Before you know it, your hard drive is overloaded with unused tools that seem to conflict with each other. Windows gets slower and strange messages start appearing, warning of impending doom. Eventually, you have to bite the bullet and reinstall the OS.
At this point you probably vow never again to pollute your PC with strange software - that is, until you run across another tempting beta. One more won't hurt, will it?
Adding and removing software should be easier than this. Updated versions and programs constantly appear on the horizon, and no one uses the same programs forever. So why do we have to worry about the consequences of installing and uninstalling? It comes down to two very important components underpinning the Windows OS: the registry and the DLL (dynamic link library). Both these components run invisibly behind the scenes, but when they get screwed up, they get screwed up good.
The Windows registry is a database where all the settings and options for the Windows OS are stored. This information - known as keys - used to be scattered in folders all over the place, so there's an advantage to keeping track of it in a central place such as the registry. However, if the registry becomes corrupted, it can paralyse your entire system and force you to wipe everything.
Although the registry accumulates a lot of unnecessary junk that slows down your bootup time, it's incredibly risky to start deleting stuff from it willy-nilly. Get rid of the wrong key and your favourite program - or even the whole PC - will never again start up in its current form. To get at the registry, run Regedit - choose Start-Run, then type regedit. But again, don't start messing with it unless you know exactly what you're doing. You. Have. Been. Warned.

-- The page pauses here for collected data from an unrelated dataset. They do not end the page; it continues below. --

(** [req.Header.Set(key, value)]. *)
Definition SetHeader (req : Request) (key value : string) : Request :=
  {| Method := Method req; URL := URL req;
     Header := Header_Set (Header req) key value;
     Body := Body req; Ctx := Ctx req |}.

Definition MethodPost : string := "POST".

End request.

(** What the program uses of [net/http] to send a request:
    [http.NewRequest], which rejects a method or a URL it cannot accept and
    otherwise returns a request without headers, and [Client.Do], the
    exchange with the server. *)
Class HTTPPackage : Type := {
  NewRequest_error : string -> string -> option error;
  Client_Do : http.Client -> request.Request -> http.Response + error
}.

Definition NewRequest `{HTTPPackage} (method url body : string)
    : request.Request + error :=
  match NewRequest_error method url with
  | Some err => inr err
  | None =>
      inl {| request.Method := method; request.URL := url; request.Header := [];
             request.Body := body; request.Ctx := None |}
  end.

(** [newSOAPRequest].  [Version] is a variable of the package declared
    outside the files at hand. *)
Definition newSOAPRequest `{HTTPPackage} (Version : string)
    (ctx : option context.Ctx) (url : string) (payload : string)
    : request.Request + error :=
  let body := soapEnvelope payload in
  match NewRequest request.MethodPost url body with
  | inr err => inr err
  | inl req =>
      let req :=
        match ctx with
        | Some ctx => request.WithContext req ctx
        | None => req
        end in
      let req := request.SetHeader req "Content-Type" "text/xml; charset=utf-8" in
      let req := request.SetHeader req "User-Agent" (soapUserAgent +:+ "/" +:+ Version) in
      inl req
  end.

(** A run of [SOAPHTTPClient.DoRequest]: what it returned, with the
    destination as the call left it; the requests handed to [Client.Do];
    whether the body of the response was closed. *)
Record HTTPRun (V : Type) : Type := {
  http_returned : V * option error;
  http_sent : list request.Request;
  http_body_closed : bool
}.
Arguments http_returned {V} _.
Arguments http_sent {V} _.
Arguments http_body_closed {V} _.

(** [SOAPHTTPClient.DoRequest].  The deferred [resp.Body.Close()] runs on
    both returns that follow it. *)
Definition SOAPHTTPClient_DoRequest {V : Type} `{HTTPPackage} `{XMLPackage V}
    (Version : string) (sc : SOAPHTTPClient) (ctx : option context.Ctx)
    (payload : string) (v : V) : HTTPRun V :=
  let body := soapEnvelope payload in
  match NewRequest request.MethodPost (URI sc) body with
  | inr err =>
      {| http_returned := (v, Some err); http_sent := []; http_body_closed := false |}
  | inl req =>
      let req :=
        match ctx with
        | Some ctx => request.WithContext req ctx
        | None => req
        end in
      let req := request.SetHeader req "Content-Type" "text/xml; charset=utf-8" in
      let req := request.SetHeader req "User-Agent" (soapUserAgent +:+ "/" +:+ Version) in
      match Client_Do (Client sc) req with
      | inr err =>
          {| http_returned := (v, Some err); http_sent := [req];
             http_body_closed := false |}
      | inl resp =>
          let result :=
            if negb (Z.eqb (http.StatusCode resp) http.StatusOK) then
              (v, Some (ErrStatus (http.StatusCode resp)))
            else parseSOAPResponse (http.Body resp) v in
          {| http_returned := result; http_sent := [req]; http_body_closed := true |}
      end
  end.

(** ** Observations on a run of SOAPSocketClient.DoRequest *)

Definition is_write_failure (o : NetOutcome) : bool :=
  match o with WriteFails _ => true | _ => false end.

(** The connections a request holds after the calls [evs], when it held
    [held] before: an acquisition adds the connection, a removal or a
    close of the pooled connection takes it away. *)
Fixpoint held_after (evs : list Event) (held : list net.Conn) : list net.Conn :=
  match evs with
  | [] => held
  | EvGet c :: rest => held_after rest (c :: held)
  | EvRemove c :: rest => held_after rest (SpecPool.remove_one c held)
  | EvConnClose c :: rest => held_after rest (SpecPool.remove_one c held)
  | _ :: rest => held_after rest held
  end.

(** The data of a write, for the other calls the envelope itself. *)
Definition written (payload : string) (e : Event) : string :=
  match e with
  | EvWrite _ data => data
  | _ => soapEnvelope payload
  end.

(** ** http.go: the defaults and init *)

Module time.

Definition Second : Z := 1000000000.

(** A 64 bit signed integer holds the values from -2^63 to 2^63 - 1;
    arithmetic on it wraps around. *)
Definition wrap64 (z : Z) : Z :=
  ((z + 9223372036854775808) mod 18446744073709551616 - 9223372036854775808)%Z.
(** **** C7
    For window bounds [0 <= start <= end_ <= 6] on a six-digit buffer,
    [scramble e start end_] sets every digit [i] with [start <= i < end_]
    to [hash (e / 20 + i) mod 10], a value in 0..9, and leaves every other
    digit, the display types and the scrollback flag as they were; a
    second call with the same arguments changes nothing further. *)
Theorem C7_scramble_window :
  forall (e start end_ : Z) (g : Display),
    0 <= start -> start <= end_ -> end_ <= 6 ->
    length (NumberArray g) = 6%nat ->
    let g' := snd (scramble e start end_ g) in
    (forall i : nat,
        NumberArray g' !! i
          = if bool_decide (start <= Z.of_nat i < end_)
            then Some (hash (to_ulong (e ÷ 20 + Z.of_nat i)) mod 10)
            else NumberArray g !! i) /\
    (forall i : Z, 0 <= hash (to_ulong (e ÷ 20 + i)) mod 10 <= 9) /\
    length (NumberArray g') = 6%nat /\
    displayType g' = displayType g /\
    scrollback g' = scrollback g /\
    snd (scramble e start end_ g') = g'.
Proof.
  intros e start end_ g H0 Hse He6 Hlen g'.
  assert (Hlookup : forall h : Display,
             length (NumberArray h) = 6%nat ->
             forall i : nat,
               NumberArray (snd (scramble e start end_ h)) !! i
               = if bool_decide (start <= Z.of_nat i < end_)
                 then Some (hash (to_ulong (e ÷ 20 + Z.of_nat i)) mod 10)
                 else NumberArray h !! i).
  { intros h Hh i. unfold scramble. cbn [snd].
    rewrite !CIntFacts.to_byte_small by lia.
    replace (end_ - start) with (Z.of_nat (Z.to_nat (end_ - start))) by lia.
    rewrite scramble_fold_lookup by lia.
    destruct (scramble_digit_value e (Z.of_nat i)) as (-> & _).
    repeat case_bool_decide; (lia || reflexivity). }
  assert (Hframe : forall h : Display,
             displayType (snd (scramble e start end_ h)) = displayType h /\
             scrollback (snd (scramble e start end_ h)) = scrollback h /\
             length (NumberArray (snd (scramble e start end_ h)))
               = length (NumberArray h)).
  { intros h. unfold scramble. cbn [snd]. apply scramble_fold_frame. }
  destruct (Hframe g) as (Hd & Hs & Hl). fold g' in Hd, Hs, Hl.
  assert (Hlen' : length (NumberArray g') = 6%nat) by (rewrite Hl; exact Hlen).
  split; [exact (Hlookup g Hlen) |].
  split.
  { intros i.
    pose proof (Z.mod_pos_bound (hash (to_ulong (e ÷ 20 + i))) 10 ltac:(lia)). lia. }
  split; [exact Hlen' |]. split; [exact Hd |]. split; [exact Hs |].
  destruct (Hframe g') as (Hd2 & Hs2 & _).
  apply display_eq; [| exact Hd2 | exact Hs2].
  apply list_eq. intros i. rewrite (Hlookup g' Hlen').
  case_bool_decide; [| reflexivity].
  unfold g' at 1. rewrite (Hlookup g Hlen).
  case_bool_decide; [reflexivity | lia].
Qed.

(** [scramble(e, 2, 5)]: positions 2, 3 and 4 are written, positions 0, 1
    and 5 keep their digits. *)
Lemma C7_scramble_window_witness :
  0 <= 2 /\ 2 <= 5 /\ 5 <= 6 /\
  length (NumberArray (snd fresh_engine)) = 6%nat /\
  displayType (snd (scramble 100 2 5 (snd fresh_engine)))
    = displayType (snd fresh_engine).
Proof.
  assert (Ha : 0 <= 2) by discriminate.
  assert (Hb : 2 <= 5) by discriminate.
  assert (Hc : 5 <= 6) by discriminate.
  repeat (split; [assumption || reflexivity |]).
  apply (C7_scramble_window 100 2 5 (snd fresh_engine) Ha Hb Hc eq_refl).
Defined.

Example scramble_2_5_example :
  NumberArray (snd (scramble 100 2 5 (snd fresh_engine))) = [1; 2; 3; 1; 7; 6].
Proof. reflexivity. Qed.

End EngineProofs.

(** ** More on the button debouncer *)

Module ButtonExtras.

Import CInt Button ButtonProofs.

Ltac button_unfold_more :=
  cbv [release_flags] in *; button_unfold.

Lemma run_app (cs1 cs2 : list call) :
  forall b, run (cs1 ++ cs2) b = run cs2 (run cs1 b).
Proof.
  induction cs1 as [| c cs1 IH]; intros b; cbn [run app]; [reflexivity | apply IH].
Qed.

At the very least, it's a good idea to have a backup before you start making any changes, so when the registry editor is open, click File-Export, choose a name and location for the file, make sure that the "All" radio button is selected, and hit Save. That way, you can reverse any changes you've made if you need to, simply by double-clicking on the backup file and clicking on Yes when asked if you want to add the information.
A far less risky and much simpler solution to tidying up your registry is to try out a special cleaning program. I'm keen on EasyCleaner 2.0, available at http://personal.inet.fi/business/toniarts/ecleane.htm or on the Cover Disc of the July 2006 issue of PC World - see Figure 1. EasyCleaner scans your registry for junk and then allows you to delete it, or dump it in the recycle bin, where it can be retrieved if you later find out it was important.

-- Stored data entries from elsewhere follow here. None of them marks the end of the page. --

(** * airflow_mcp: the chat router of the Airflow front end

    A shallow embedding of the decision logic of the three chat components
    of the repository:

    - [Chatbot2]   : src/Chatbot2.jsx, first component (rerun / list / model);
    - [Chatbot2AI] : src/Chatbot2.jsx, second component (model-driven router);
    - [Analytics]  : src/Analytics.jsx, the [Chatbot] component (pattern
                     cascade);
    - [Detail]     : the state, [callMCPServer] and [extractDags] that the
                     last two have word for word in common.

    Further views of the same files:

    - [Dashboard]  : src/Analytics.jsx, the [AnalyticsDashboard] component
                     (the fetch of the table, the tags, the filters, the
                     pages and the counters);
    - [Pager]      : the table under the chat of the three chat components;
    - [Typewriter] : the placeholder of their input.

    Of the JSX of the views only the buttons that decide the page and the
    numbers shown around the tables are embedded; the smooth caret, the
    scrolling, the styling and the rendering of the messages are not.  A
    turn is described by the state it leaves and by the calls it makes.

    Conventions of the embedding.

    - A JavaScript string is a Rocq [string] that holds its UTF-8 form: one
      [ascii] is one byte, and a character outside ASCII is the two to four
      bytes of its encoding, as the emoji of the bot messages are in the
      source file.  White space is the whole of ECMAScript's WhiteSpace and
      LineTerminator.  A character outside the Basic Multilingual Plane
      counts as one character, where JavaScript counts two code units.
      Case conversion is exact on the ASCII letters and on the two
      characters outside ASCII whose lower case has an ASCII letter; the
      other letters outside ASCII are left as they are.
    - A JavaScript value obtained from JSON is a [value]; numbers are
      integers, printed in decimal, which is exact for the integers below
      2^53 in magnitude.  No property of such a value is a function, so an
      object with a property [toString] of its own has no string form.
    - [fetch] is an event of a small program monad; a turn is run against an
      arbitrary backend that may answer by the history of the turn.
    - A state updater that computes its value is run by React while it
      renders, outside every [try] of the component: what it throws
      unmounts the component, and the state is then the last one rendered.
    - [console.log], [console.warn] and [console.error] have no effect on the
      state and are left out. *)

From Stdlib Require Import String Ascii List Bool Arith ZArith NArith Lia Sorted.
From Stdlib Require Import DecimalString.
Import ListNotations.
Local Open Scope list_scope.
Local Open Scope string_scope.
Set Warnings "-register-all".

(** ** Characters and strings *)

Definition chr (n : nat) : string := String (ascii_of_nat n) EmptyString.

(** The line feed, written [\n] in the source. *)
Definition nl : string := chr 10.
(** The no-break space U+00A0. *)
Definition nbsp : string := String (ascii_of_nat 194) (chr 160).
(** The double quote. *)
Definition dq : string := chr 34.

Definition code (c : ascii) : nat := nat_of_ascii c.

Definition between (lo hi : nat) (c : ascii) : bool :=
  (lo <=? code c)%nat && (code c <=? hi)%nat.

Definition is_char (n : nat) (c : ascii) : bool := (code c =? n)%nat.

(** The white space below 128: TAB, LF, VT, FF, CR, SP. *)
Definition is_space (c : ascii) : bool :=
  between 9 13 c || is_char 32 c.

(** The white space of three bytes: U+1680, U+2000 to U+200A, U+2028,
    U+2029, U+202F, U+205F, U+3000 and U+FEFF. *)
Definition wide_space (a b c : ascii) : bool :=
  (is_char 225 a && is_char 154 b && is_char 128 c)
  || (is_char 226 a && is_char 128 b
      && (between 128 138 c || is_char 168 c || is_char 169 c || is_char 175 c))
  || (is_char 226 a && is_char 129 b && is_char 159 c)
  || (is_char 227 a && is_char 128 b && is_char 128 c)
  || (is_char 239 a && is_char 187 b && is_char 191 c).
(** What processing one article element can do: it always completes; the
  index is either unchanged, or it gained the full-text fingerprint of the
  element, which it did not hold, after both messages were sent; and it is
  unchanged whenever a transport call threw. *)
Lemma process_element_spec env s el w :
let w' := exec (process_element env s el) w in
outcome (process_element env s el) w = Done tt
/\ exists evs,
    trace w' = trace w ++ evs
    /\ (newsList w' = newsList w
        \/ exists link summary kb,
            el_link el = Some link
            /\ scrapeArticleContent s link = Some summary
            /\ (fullFormattedMessage_of (el_title el) summary link ∉ newsList w)
            /\ newsList w'
               = {[ fullFormattedMessage_of (el_title el) summary link ]} ∪ newsList w
            /\ evs = ScrapeArticle link
                     :: sent_both env (el_title el) link kb ++ [Sleep 2000])
    /\ (existsb is_failure evs = true -> newsList w' = newsList w).
Proof.
unfold process_element, fresh_id, sent_both.
destruct w as [store news sess wait tr tp n].
destruct (el_link el) as [link|];
  [|run; split; [done|]; exists []; rewrite app_nil_r; auto].
destruct (negb (truthy (el_title el)) || negb (truthy link));
  [run; split; [done|]; exists []; rewrite app_nil_r; auto|].
run. unfold hasNewsBeenSent, addSentNews, storeMessageData. simpl.
case_bool_decide as Hpre;
  [run; split; [done|]; exists []; rewrite app_nil_r; auto|].
run.
destruct (scrapeArticleContent s link) as [summary|] eqn:Hscrape;
  [|run; split; [done|]; exists [ScrapeArticle link]; auto].
destruct (negb (truthy summary));
  [run; split; [done|]; exists [ScrapeArticle link]; auto|].
run. case_bool_decide as Hfull;
  [run; split; [done|]; exists [ScrapeArticle link]; auto|].
run.
destruct (next_outcome tp) as [[e1|] rest1]; run.
{ split; [done|]. eexists. repeat rewrite <- app_assoc. simpl.
  split; [reflexivity|]. auto. }
destruct (next_outcome rest1) as [[e2|] rest2]; run.
{ split; [done|]. eexists. repeat rewrite <- app_assoc. simpl.
  split; [reflexivity|]. auto. }
split; [done|]. eexists. repeat rewrite <- app_assoc. simpl.
split; [reflexivity|]. split; [|discriminate].
right. exists link, summary, (createMainKeyboard (uuidv4 env n)). done.
Qed.
Lemma At_inside (b : SeriesSet.seriesChunksSeriesSet U) (w : world) :
  0 <= SeriesSet.currOffset b -> SeriesSet.At b w <> None.
Proof.
  intros Hpos. unfold SeriesSet.At.
  destruct (seriesChunksSet_len (SeriesSet.currSet b) <=? SeriesSet.currOffset b) eqn:E;
    [discriminate|].
  apply Z.leb_gt in E. unfold index_entry.
  destruct (0 <=? SeriesSet.currOffset b) eqn:E1; [|apply Z.leb_gt in E1; lia].
  unfold seriesChunksSet_len in E.
  destruct (SeriesSet.currOffset b <? len (series (SeriesSet.currSet b))) eqn:E2;
    [discriminate|]. apply Z.ltb_ge in E2. lia.
Qed.

Lemma int_add_1 (x : Z) : 0 <= x < int_max -> int_add x 1 = x + 1.
Proof.
  unfold int_max, int_add, int_wrap. intros Hx.
  rewrite Z.mod_small; lia.
Qed.

Lemma Next_inv (b b' : SeriesSet.seriesChunksSeriesSet U) (w w' : world) (ok : bool) :
  SeriesSet.Next b w = Some ((ok, b'), w') ->
  let i := int_add (SeriesSet.currOffset b) 1 in
  (ok = true /\ i < seriesChunksSet_len (SeriesSet.currSet b) /\
   SeriesSet.currSet b' = SeriesSet.currSet b /\ SeriesSet.currOffset b' = i) \/
  (ok = true /\ seriesChunksSet_len (SeriesSet.currSet b) <= i /\
   SeriesSet.currOffset b' = 0) \/
  (ok = false /\ seriesChunksSet_len (SeriesSet.currSet b) <= i /\
   SeriesSet.currSet b' = zeroSeriesChunksSet /\ SeriesSet.currOffset b' = i).
Proof.
  intros Hrun i. unfold SeriesSet.Next in Hrun. fold i in Hrun.
  destruct (seriesChunksSet_len (SeriesSet.currSet b) <=? i) eqn:E.
  - apply Z.leb_le in E. apply bind_Some in Hrun. destruct Hrun as (cs & w1 & _ & Hrun).
    apply bind_Some in Hrun. destruct Hrun as ([ok' u] & w2 & _ & Hrun).
    simpl in Hrun. destruct ok'; simpl in Hrun; inversion Hrun; subst; simpl.
    + right. left. auto.
    + right. right. auto.
  - apply Z.leb_gt in E. inversion Hrun; subst. simpl. left. auto.
Qed.

Lemma adapter_reachable_offset (b : SeriesSet.seriesChunksSeriesSet U) :
  adapter_reachable b -> 0 <= SeriesSet.currOffset b.
Proof.
  induction 1 as [from|b b' w w' ok Hreach IH Hmax Hrun]; [simpl; lia|].
  pose proof (Next_inv _ _ _ _ _ Hrun) as Hcases. simpl in Hcases.
  rewrite int_add_1 in Hcases by lia.
  destruct Hcases as [(_ & _ & _ & Ho)|[(_ & _ & Ho)|(_ & _ & _ & Ho)]]; lia.
Qed.

(** C10. [At] is guarded: whenever the offset is at or past the length of
    the current batch it returns (nil, nil) and indexes nothing. That is the
    case before the first [Next], after a [Next] that returned false, and
    after a [Next] that installed an empty batch. In every state that calls
    of [Next] lead to, [At] returns without a panic. *)
Theorem seriesSet_At_guarded (b : SeriesSet.seriesChunksSeriesSet U) (w : world) :
  adapter_reachable b ->
  SeriesSet.At b w <> None /\
  (seriesChunksSet_len (SeriesSet.currSet b) <= SeriesSet.currOffset b ->
     SeriesSet.At b w = Some (nil_slice, nil_slice)) /\
  (forall from : U, SeriesSet.At (SeriesSet.newSeriesChunksSeriesSet from) w
                    = Some (nil_slice, nil_slice)) /\
  (forall w0 b' w',
     SeriesSet.Next b w0 = Some ((false, b'), w') ->
     SeriesSet.At b' w = Some (nil_slice, nil_slice)) /\
  (forall w0 b' w',
     SeriesSet.currOffset b < int_max ->
     SeriesSet.Next b w0 = Some ((true, b'), w') ->
     seriesChunksSet_len (SeriesSet.currSet b') = 0 ->
     SeriesSet.At b' w = Some (nil_slice, nil_slice)).
Proof.
  intros Hreach. pose proof (adapter_reachable_offset b Hreach) as Hpos.
  split; [now apply At_inside|].
  split; [apply At_guard|].
  split; [intros from; apply At_guard; simpl; unfold seriesChunksSet_len, len; simpl; lia|].
  split.
  { intros w0 b' w' Hrun. apply At_guard.
    pose proof (seriesChunksSet_len_nonneg (SeriesSet.currSet b)) as Hlen.
    destruct (Next_inv _ _ _ _ _ Hrun) as [(Hf & _)|[(Hf & _)|(_ & Hle & Hcs & Ho)]];
      try discriminate.
    rewrite Hcs, Ho. unfold seriesChunksSet_len, len. simpl. lia. }
  intros w0 b' w' Hmax Hrun Hempty. apply At_guard. rewrite Hempty.
  apply (adapter_reachable_offset b').
  eapply reachable_Next; eassumption.
Qed.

The other Windows component that can come unglued while uninstalling software is the DLL. If that acronym sounds familiar, it's probably because you've been asked whether or not you want to delete DLL files every time you've uninstalled a program.
In short, DLLs are files containing important pieces of code that can be shared by multiple apps. By sharing this code, disk space is saved and software patches can be made smaller. But this practice has led to so-called "DLL Hell", where apps start fighting over which version of the file should be used - video editing applications, in particular, are notorious for this.
If you delete shared DLLs while uninstalling a program, you could mess up another app that still needs it to run. As with unnecessary registry keys, unneeded DLLs will slow down system performance. Microsoft's .NET OS got rid of shared DLLs entirely, allowing multiple versions of the same code to coexist peacefully.
Good idea, but until the Windows platform does the same thing, you're stuck with trying to figure out what you need.
It scans your PC for all DLL files and then removes any unused DLLs from the system directory and puts them into a backup folder.
Because these backed-up DLLs don't take up much hard disk space, it's a good idea to hang on to them for at least a few months - permanently would be better - in case some seldom-used application suddenly needs one and you have to restore it.
But what if you've already deleted the wrong registry key or DLL, or are worried about doing so? Windows does have a few tools to save your bacon. Unless you've specifically disabled this feature, System Restore will regularly create a "snapshot" of your PC's settings, allowing you to roll back your system to the most recent known safe state. If you're installing some software you suspect might be flaky, or want to try cleaning up the registry, create a restore point before you start. Choose Start-All Programs-Accessories-System Tools and then System Restore. Here you can create a snapshot or restore from an older point - see Figure 3.
Some programs offer a repair option to try and fix the damage from deleted DLLs. In Word, choose Help, then Detect and Repair (see Figure 4). And if the worst happens and your system is really ailing, you can try booting into Safe Mode - press <F8> when the Windows screen comes up while booting - and choose "Last known good configuration". It just might be the ticket.